(* ===== verification/Db.v ===== *)
(** * The alerting tables ([db/alerts.rs])

    The SQLite tables the engine reads and writes, each a finite map by its primary
    key or the list of its rows, and one function per statement sequence of the
    source.  Instants are stored as RFC 3339 text with milliseconds: [to_sql]
    truncates them, and the order of the texts is that of the instants for the years
    0 to 9999.  The statements are assumed to succeed; JSON columns read back what was
    written, serde_json's documented round trip. *)
From S2P Require Import Prelude Float64 Chrono Model Machine Silence Overrides Baseline.
From S2P Require Import Group Cycle Matcher NotifyPolicy.

Definition to_sql (t : DateTime) : DateTime := t / ns_per_ms * ns_per_ms.

Definition as_secs (d : Duration) : Z := d / ns_per_s.

Record AlertRow := {
  ar_rule_uid : string;
  ar_target_id : option TargetId;
  ar_series_key : string;
  ar_labels : gmap string string;
  ar_severity : Severity;
  ar_state : AlertState;
}.

Record HistoryRow := {
  hr_id : Z;
  hr_fingerprint : string;
  hr_rule_uid : string;
  hr_target_id : option TargetId;
  hr_from : Phase;
  hr_to : Phase;
  hr_severity : Severity;
  hr_value : option f64;
  hr_notified : bool;
  hr_reason : string;
  hr_at : DateTime;
  hr_dismissed : bool;
}.

Record SeriesRow := { se_first_seen : DateTime; se_last_update : DateTime; se_updates : Z }.
Record BaselineRow := { ba_bucket : Bucket; ba_last_update : DateTime }.

Section Db.
Context {C : Calendar}.

(** A channel, without its secrets, with what the last delivery left on it. *)
Record ChannelRow := {
  ch_recipient : Recipient;
  ch_last_sent_at : option DateTime;
  ch_last_error : option string;
}.

Record Db := {
  db_rules : list Rule;
  db_next_rule : Z;
  db_targets : list TargetNode;
  db_states : gmap string AlertRow;
  db_history : list HistoryRow;
  db_next_history : Z;
  db_silences : list Silence;
  db_overrides : gmap (string * TargetId) RuleOverride;
  db_series : gmap string SeriesRow;
  db_baselines : gmap (string * Z) BaselineRow;
  db_queue : list QueuedItem;
  db_next_queue : Z;
  db_log : list LogEntry;
  db_flap : gmap string DateTime;
  db_messages : list (Z * DateTime);
  db_channels : list ChannelRow;
  db_global : GlobalPolicy;
}.

(** Assignments to the tables. *)
Definition set_rules (x : list Rule) (next : Z) (d : Db) : Db :=
  Build_Db x next (db_targets d) (db_states d) (db_history d) (db_next_history d) (db_silences d) (db_overrides d)
    (db_series d) (db_baselines d) (db_queue d) (db_next_queue d) (db_log d) (db_flap d)
    (db_messages d) (db_channels d) (db_global d).
Definition set_states (x : gmap string AlertRow) (d : Db) : Db :=
  Build_Db (db_rules d) (db_next_rule d) (db_targets d) x (db_history d) (db_next_history d) (db_silences d)
    (db_overrides d) (db_series d) (db_baselines d) (db_queue d) (db_next_queue d) (db_log d)
    (db_flap d) (db_messages d) (db_channels d) (db_global d).
Definition set_history (x : list HistoryRow) (next : Z) (d : Db) : Db :=
  Build_Db (db_rules d) (db_next_rule d) (db_targets d) (db_states d) x next (db_silences d)
    (db_overrides d) (db_series d) (db_baselines d) (db_queue d) (db_next_queue d) (db_log d)
    (db_flap d) (db_messages d) (db_channels d) (db_global d).
Definition set_silences (x : list Silence) (d : Db) : Db :=
  Build_Db (db_rules d) (db_next_rule d) (db_targets d) (db_states d) (db_history d) (db_next_history d) x
    (db_overrides d) (db_series d) (db_baselines d) (db_queue d) (db_next_queue d) (db_log d)
    (db_flap d) (db_messages d) (db_channels d) (db_global d).
Definition set_overrides (x : gmap (string * TargetId) RuleOverride) (d : Db) : Db :=
  Build_Db (db_rules d) (db_next_rule d) (db_targets d) (db_states d) (db_history d) (db_next_history d)
    (db_silences d) x (db_series d) (db_baselines d) (db_queue d) (db_next_queue d) (db_log d)
    (db_flap d) (db_messages d) (db_channels d) (db_global d).
Definition set_baselines (x : gmap string SeriesRow) (y : gmap (string * Z) BaselineRow)
    (d : Db) : Db :=
  Build_Db (db_rules d) (db_next_rule d) (db_targets d) (db_states d) (db_history d) (db_next_history d)
    (db_silences d) (db_overrides d) x y (db_queue d) (db_next_queue d) (db_log d)
    (db_flap d) (db_messages d) (db_channels d) (db_global d).
Definition set_queue (x : list QueuedItem) (next : Z) (d : Db) : Db :=
  Build_Db (db_rules d) (db_next_rule d) (db_targets d) (db_states d) (db_history d) (db_next_history d)
    (db_silences d) (db_overrides d) (db_series d) (db_baselines d) x next (db_log d)
    (db_flap d) (db_messages d) (db_channels d) (db_global d).
Definition set_ledger (l : list LogEntry) (f : gmap string DateTime) (m : list (Z * DateTime))
    (d : Db) : Db :=
  Build_Db (db_rules d) (db_next_rule d) (db_targets d) (db_states d) (db_history d) (db_next_history d)
    (db_silences d) (db_overrides d) (db_series d) (db_baselines d) (db_queue d) (db_next_queue d)
    l f m (db_channels d) (db_global d).
Definition set_channels (x : list ChannelRow) (d : Db) : Db :=
  Build_Db (db_rules d) (db_next_rule d) (db_targets d) (db_states d) (db_history d) (db_next_history d)
    (db_silences d) (db_overrides d) (db_series d) (db_baselines d) (db_queue d) (db_next_queue d)
    (db_log d) (db_flap d) (db_messages d) x (db_global d).

(** ** Rules *)

(** A rule as it is read back from its row: whole seconds, no zero interval. *)
Definition some_positive (secs : option Z) : option Duration :=
  secs ← secs; if 0 <? secs then Some (td_seconds secs) else None.

Definition rule_from_row (id : Z) (enabled : bool) (r : Rule) : Rule := {|
  r_id := id; r_uid := r_uid r; r_name := r_name r; r_description := r_description r;
  r_kind := RuleKind.parse (RuleKind.as_str (r_kind r)); r_query := r_query r;
  r_operator := Operator.parse (Operator.as_str (r_operator r));
  r_threshold := r_threshold r; r_clear_threshold := r_clear_threshold r;
  r_for_duration := td_seconds (Z.max (as_i64 (as_secs (r_for_duration r))) 0);
  r_severity := Severity.parse (Severity.as_str (r_severity r));
  r_selector := r_selector r; r_channels := r_channels r; r_params := r_params r;
  r_unit := r_unit r;
  r_repeat_interval := some_positive ((fun d => as_i64 (as_secs d)) <$> r_repeat_interval r);
  r_escalate_after := some_positive ((fun d => as_i64 (as_secs d)) <$> r_escalate_after r);
  r_enabled := enabled; r_builtin := r_builtin r |}.

Definition list_enabled_rules (d : Db) : list Rule :=
  filter (fun r => r_enabled r = true) (db_rules d).

Definition has_rule (uid : string) (rules : list Rule) : bool :=
  existsb (fun r => bool_decide (r_uid r = uid)) rules.

(** [ON CONFLICT(uid) DO UPDATE]: the identifier and the origin stay. *)
Definition upsert_rule (rule : Rule) (d : Db) : Db :=
  if has_rule (r_uid rule) (db_rules d) then
    set_rules ((fun r => if bool_decide (r_uid r = r_uid rule)
                         then let r' := rule_from_row (r_id r) (r_enabled rule) rule in
                              Build_Rule (r_id r') (r_uid r') (r_name r') (r_description r') (r_kind r')
                                (r_query r') (r_operator r') (r_threshold r') (r_clear_threshold r')
                                (r_for_duration r') (r_severity r') (r_selector r') (r_channels r')
                                (r_params r') (r_unit r') (r_repeat_interval r')
                                (r_escalate_after r') (r_enabled r') (r_builtin r)
                         else r) <$> db_rules d) (db_next_rule d) d
  else
    set_rules (db_rules d ++ [rule_from_row (db_next_rule d) (r_enabled rule) rule])
      (db_next_rule d + 1) d.

Definition set_rule_enabled (id : Z) (enabled : bool) (d : Db) : Db * bool :=
  (set_rules ((fun r => if bool_decide (r_id r = id)
                        then Build_Rule (r_id r) (r_uid r) (r_name r) (r_description r) (r_kind r)
                               (r_query r) (r_operator r) (r_threshold r) (r_clear_threshold r)
                               (r_for_duration r) (r_severity r) (r_selector r) (r_channels r)
                               (r_params r) (r_unit r) (r_repeat_interval r) (r_escalate_after r)
                               enabled (r_builtin r)
                        else r) <$> db_rules d) (db_next_rule d) d,
   existsb (fun r => bool_decide (r_id r = id)) (db_rules d)).

Definition delete_rule (id : Z) (d : Db) : Db * bool :=
  match find_map (fun r => if bool_decide (r_id r = id) then Some (r_uid r) else None)
          (db_rules d) with
  | None => (d, false)
  | Some uid =>
      (set_states (filter (fun kv => ar_rule_uid kv.2 <> uid) (db_states d))
         (set_rules (filter (fun r => r_id r <> id) (db_rules d)) (db_next_rule d) d), true)
  end.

Task brief> In the entries above, find each line that includes the string "TargetId" and copy it.

Exercise answer>
  ar_target_id : option TargetId;
  hr_target_id : option TargetId;
  db_overrides : gmap (string * TargetId) RuleOverride;
Definition set_overrides (x : gmap (string * TargetId) RuleOverride) (d : Db) : Db :=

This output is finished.